(Work to be completed) Everything in the listing below from the line containing "assert (Hlt : zlen" through the line containing "fold s1 in E1, E2, E3." must be repeated exactly; the remaining lines are not wanted.

(Extracted entries)

Lemma represents_record (s : MultiWindowScorer) (full : list Observation) event included :
  let now := ms_watermark s in
  represents s full -> ms_sequence s < u64_max -> NoDup included ->
  (forall i, GInstance i ∈ included -> event_instance event = Some i) ->
  represents (record_observation s event included now)
    (full ++ [new_observation s event included now]).
Proof.
  intros now Hs Hseq Hnd Hinst. unfold record_observation.
  set (s1 := shed_log _ _ _ _).
  assert (Hs1 : represents s1 full) by by apply represents_shed.
  assert (Hlt : zlen (ms_events s1) < max_events (ms_config s)).
  { apply shed_log_done; [apply max_events_range|done]. }
  destruct (shed_log_fields (length (ms_events s)) (max_events (ms_config s)) now s) as (E1 & E2 & E3).
  fold s1 in E1, E2, E3.
  assert (Hent : new_observation s1 event included now = new_observation s event included now).
  { unfold new_observation. by rewrite E1, E2. }
  rewrite Hent. set (entry := new_observation s event included now).
  assert (Heseq : o_sequence entry = ms_sequence s + 1) by (simpl; unfold sat_add; lia).
  assert (Hegr : o_groups entry = included) by done.
  assert (Hets : o_timestamp_ms entry = now) by done.
  assert (Heinst : o_instance entry = event_instance event) by done.
  clearbody entry. clear Hent.
  destruct Hs1 as [[Heo Hg Hb1 Hb2] [Ht Hw] Hsuf Hc].
  set (s2 := mkMultiWindowScorer _ _ _ _ _ _ _).
  assert (Hmid : mid_ok entry included (ms_events s2) (ms_groups s2)).
  { intros g st Hst. rewrite <- Hegr, pushed_all, app_nil_r. by apply Hg. }
  destruct (push_groups_mid entry now included s2) as (H1 & H2 & H3 & H4 & H5 & H6);
    [done|by rewrite Hegr|done|done|].
  assert (Hw2 : ms_watermark s2 = now) by done.
  assert (Hf : Forall (fun o => o_timestamp_ms o <= now) full).
  { eapply Forall_impl; [exact Ht|]. simpl. subst now. lia. }
  assert (Hcov := push_groups_cover entry full included s2). rewrite Hw2 in Hcov.
  set (s3 := fold_left _ _ _) in *.
  assert (Hev : ms_events s3 = ms_events s1) by (by rewrite H4).
  assert (Hcf : ms_config s3 = ms_config s) by (by rewrite H3).
  destruct Heo as [Q1 Q2 Q3 Q4 Q5 Q6]. rewrite E2 in Q2. rewrite E3 in Q4, Ht.
  split.
  - split; simpl.
    + rewrite Hev, H5, H6. cbn [ms_sequence ms_watermark s2]. rewrite E3. split.
      * apply StronglySorted_snoc; [done|]. eapply Forall_impl; [exact Q2|]. simpl. lia.
      * apply Forall_app. split; [|repeat constructor; lia].
        eapply Forall_impl; [exact Q2|]. simpl. lia.
      * apply StronglySorted_snoc; [done|]. by rewrite Hets.
      * apply Forall_app. split; [done|]. repeat constructor. by rewrite Hets.
      * apply Forall_app. split; [done|]. repeat constructor. by rewrite Hegr.
      * apply Forall_app. split; [done|]. repeat constructor. rewrite Hegr.
        intros i Hi. rewrite Heinst. by apply Hinst.
    + rewrite Hev. intros g st Hst. rewrite <- pushed_none. by apply H1.
    + rewrite Hev, Hcf, zlen_app. unfold zlen at 2. simpl. lia.
    + rewrite Hcf. rewrite <- E1. done.
  - assert (Hw' : 0 <= now) by (rewrite E3 in Hw; exact Hw).
    assert (H6' : ms_watermark s3 = now) by (rewrite H6; exact E3).
    split; cbn [ms_watermark with_log]; rewrite H6'; [|done].
    apply Forall_app. split; [done|]. repeat constructor; rewrite Hets; [done|lia].
  - simpl. rewrite Hev. by apply suffix_app.
  - intros T HT g. cbn [ms_groups with_log]. rewrite <- pushed_none.
    apply Hcov; [done|by rewrite Hegr|done|exact Q4|by rewrite Hets|done| |exact HT].
    intros T' HT' g'. rewrite <- Hegr, pushed_all, app_nil_r. apply Hc.
    exact HT'.
Qed.
(** Every score is a percentage, so it is finite and can be recorded. *)
Lemma engine_percent `{RustStd} (s : DetectionEngine) (event : FileEvent) : percent (ev_score (engine_evaluate s event).2).
Proof.
  rewrite engine_evaluate_split. cbn [snd]. assert (percent (ev_score (base_assessment s event))) as Hb.
  { unfold base_assessment. destruct (is_excluded _ _); [done|]. unfold combine.
    pose proof (evaluate_percent (de_scorer s) event (legacy_approval (find_approval (de_config s) event))) as Ha.
    pose proof (multi_evaluate_percent (de_multi_window s) event (approval_rules (find_approval (de_config s) event))) as Hm.
    destruct (mo_instance_score _) as [x|] eqn:E; [|done]. apply f_max_range; [done|by apply Hm]. }
  unfold canary_step. destruct (canary_tamper _ _); [|done].
  assert (percent (f_max (ev_score (base_assessment s event)) (f_of_Z 95))) by by apply f_max_range.
  destruct (_ && _); [|done]. by destruct (canary_room _ _ _).
Qed.

(** * Main results *)

Definition demo_change : ApprovedChange :=
  mkApprovedChange "CHG-1" 900 2000 ["/data/deploy"] "/usr/bin/task" 1000 [BEHAVIOR_RULE].
Definition demo_engine_config : DetectionConfig :=
  {| dc_window_secs := 10; dc_mass_change_threshold := 4; dc_min_changed_files := 2;
     dc_entropy_threshold := f_lit 72 10; dc_detect_score := f_of_Z 40;
     dc_entropy_sample_bytes := 4096; dc_exclude_paths := ["/var/log"];
     dc_approved_changes := [demo_change]; dc_canary_paths := ["/var/log/.canary"];
     dc_multi_window := dc_multi_window demo_multi_config;
     dc_content_sampling := ContentSamplingConfig_default |}.
Definition demo_response : ResponseConfig := mkResponseConfig true (f_of_Z 60).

(Answer for this exercise)
  assert (Hlt : zlen (ms_events s1) < max_events (ms_config s)).
  { apply shed_log_done; [apply max_events_range|done]. }
  destruct (shed_log_fields (length (ms_events s)) (max_events (ms_config s)) now s) as (E1 & E2 & E3).
  fold s1 in E1, E2, E3.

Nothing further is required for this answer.